=== RECORDS PROVIDED ===

Lemma kill_tame id : tame (kill_association id).
Proof.
  apply within_bind; [apply observe_tame|]. intros l. induction l as [|p l IH]; cbn [kill_in]; [done|]. apply within_atomic. intros s.
  destruct (find_slot id p s) as [[c a]|]; (split; [by apply C|cbn [snd]; by auto with tame]).
Qed.
Lemma shutdown_tame : tame shutdown.
Proof.
  apply within_bind; [apply observe_tame|]. intros l. induction l as [|n l IH]; cbn [delete_each]; [done|].
  apply within_bind; [apply delete_tame|done].
Qed.

Lemma call_tame r : request_plans r -> tame (datagram_call r).
Proof.
  intros P. destruct r; cbn [datagram_call request_plans] in *; (apply within_bind; [|done]); try apply observe_tame.
  - by apply create_tame.
  - apply enable_tame.
  - apply disable_tame.
  - apply delete_tame.
  - apply update_tame.
  - by apply publish_tame.
  - apply within_bind; [apply observe_tame|]. intros h. apply within_bind; [apply observe_tame|done].
  - apply kill_tame.
  - apply shutdown_tame.
Qed.
End Calls.

(** What a call does between two awaits. *)
Record call_step (s s' : Datagrams) : Prop := { cs_outside : outside_step s s'; cs_tasks : tasks_kept s s' }.

Lemma published_outside d plan seed expected p x g y s : dplan_typed plan -> dr_states s !! p = Some x ->
  publish_guarded d plan seed expected x = Ok (g, y) -> outside_step s (on_state p (fun _ => y) s).
Proof.
  intros T Hx E. constructor; cbn; [|done|].
  - intros b z Hz. exists z. split; [done|apply outside_refl].
  - unfold plans_fine. cbn. intros P. apply Forall_lookup_2. intros i c. rewrite lookup_map, list_lookup_alter.
    case_decide as D; [|rewrite <- lookup_map; by apply Forall_lookup_1]. subst i. rewrite Hx. intros [= <-].
    eapply publish_cells_fine; [done| |exact E]. eapply (Forall_lookup_1 _ _ p); [exact P|]. by rewrite lookup_map, Hx.
Qed.

Lemma release_tasks l s : dr_listeners (release l s) = dr_listeners s.
Proof. unfold release. destruct (dr_leases s !! l) as [x|]; [|done]. by destruct (le_released x). Qed.

Lemma call_steps : admits_calls call_step.
Proof.
  constructor.
  - intros s. split; [by apply quiet_outside|by apply same_tasks].
  - intros ps s. split; [by apply quiet_outside|by apply same_tasks].
  - intros p b s. split; [apply quiet_outside, drain_quiet|apply same_tasks, drain_listeners].
  - intros p t s. split; [by apply quiet_outside, on_state_quiet|by apply same_tasks].
  - intros a b s. split; [apply begin_stop_outside|by apply same_tasks].
  - intros a now s. split; [apply quiet_outside, end_stop_quiet|apply same_tasks, end_stop_listeners].
  - intros o s. split; [by apply quiet_outside|by apply on_listener_tasks].
  - intros o s. split; [by apply quiet_outside|]. intros o' l'. cbn.
    intros [[_ [[_ H]|(<- & l & H & ->)]%lookup_alter_inv]|(<- & l & [[_ H]|(_ & l0 & H & ->)]%lookup_alter_inv & ->)]%lookup_alter_inv; right; eauto.
  - intros bound p s. split; [by apply quiet_outside|]. intros o l'. cbn. intros [H|[_ ->]]%lookup_snoc_inv; [right; eauto|by left].
  - intros p next s. split; [|by apply same_tasks]. apply quiet_outside. split; [done|]. by apply map_alter_same.
  - intros spec name m s F. split; [|by apply same_tasks]. constructor; cbn; [|done|].
    + intros b x Hx. exists x. split; [done|apply outside_refl].
    + unfold plans_fine. cbn. rewrite map_app. intros P. apply Forall_app. split; [done|]. by constructor.
  - intros d plan seed expected p x g y s T Hx E. split; [by eapply published_outside|by apply same_tasks].
Qed.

===

_INSTRUCTIONS TO FOLLOW:_ Starting at the top of the listing above, repeat every line exactly until the line that contains "- intros p t" has been repeated too.

_TASK SOLUTION:_
Lemma kill_tame id : tame (kill_association id).
Proof.
  apply within_bind; [apply observe_tame|]. intros l. induction l as [|p l IH]; cbn [kill_in]; [done|]. apply within_atomic. intros s.
  destruct (find_slot id p s) as [[c a]|]; (split; [by apply C|cbn [snd]; by auto with tame]).
Qed.
Lemma shutdown_tame : tame shutdown.
Proof.
  apply within_bind; [apply observe_tame|]. intros l. induction l as [|n l IH]; cbn [delete_each]; [done|].
  apply within_bind; [apply delete_tame|done].
Qed.

Lemma call_tame r : request_plans r -> tame (datagram_call r).
Proof.
  intros P. destruct r; cbn [datagram_call request_plans] in *; (apply within_bind; [|done]); try apply observe_tame.
  - by apply create_tame.
  - apply enable_tame.
  - apply disable_tame.
  - apply delete_tame.
  - apply update_tame.
  - by apply publish_tame.
  - apply within_bind; [apply observe_tame|]. intros h. apply within_bind; [apply observe_tame|done].
  - apply kill_tame.
  - apply shutdown_tame.
Qed.
End Calls.

(** What a call does between two awaits. *)
Record call_step (s s' : Datagrams) : Prop := { cs_outside : outside_step s s'; cs_tasks : tasks_kept s s' }.

Lemma published_outside d plan seed expected p x g y s : dplan_typed plan -> dr_states s !! p = Some x ->
  publish_guarded d plan seed expected x = Ok (g, y) -> outside_step s (on_state p (fun _ => y) s).
Proof.
  intros T Hx E. constructor; cbn; [|done|].
  - intros b z Hz. exists z. split; [done|apply outside_refl].
  - unfold plans_fine. cbn. intros P. apply Forall_lookup_2. intros i c. rewrite lookup_map, list_lookup_alter.
    case_decide as D; [|rewrite <- lookup_map; by apply Forall_lookup_1]. subst i. rewrite Hx. intros [= <-].
    eapply publish_cells_fine; [done| |exact E]. eapply (Forall_lookup_1 _ _ p); [exact P|]. by rewrite lookup_map, Hx.
Qed.

Lemma release_tasks l s : dr_listeners (release l s) = dr_listeners s.
Proof. unfold release. destruct (dr_leases s !! l) as [x|]; [|done]. by destruct (le_released x). Qed.

Lemma call_steps : admits_calls call_step.
Proof.
  constructor.
  - intros s. split; [by apply quiet_outside|by apply same_tasks].
  - intros ps s. split; [by apply quiet_outside|by apply same_tasks].
  - intros p b s. split; [apply quiet_outside, drain_quiet|apply same_tasks, drain_listeners].
  - intros p t s. split; [by apply quiet_outside, on_state_quiet|by apply same_tasks].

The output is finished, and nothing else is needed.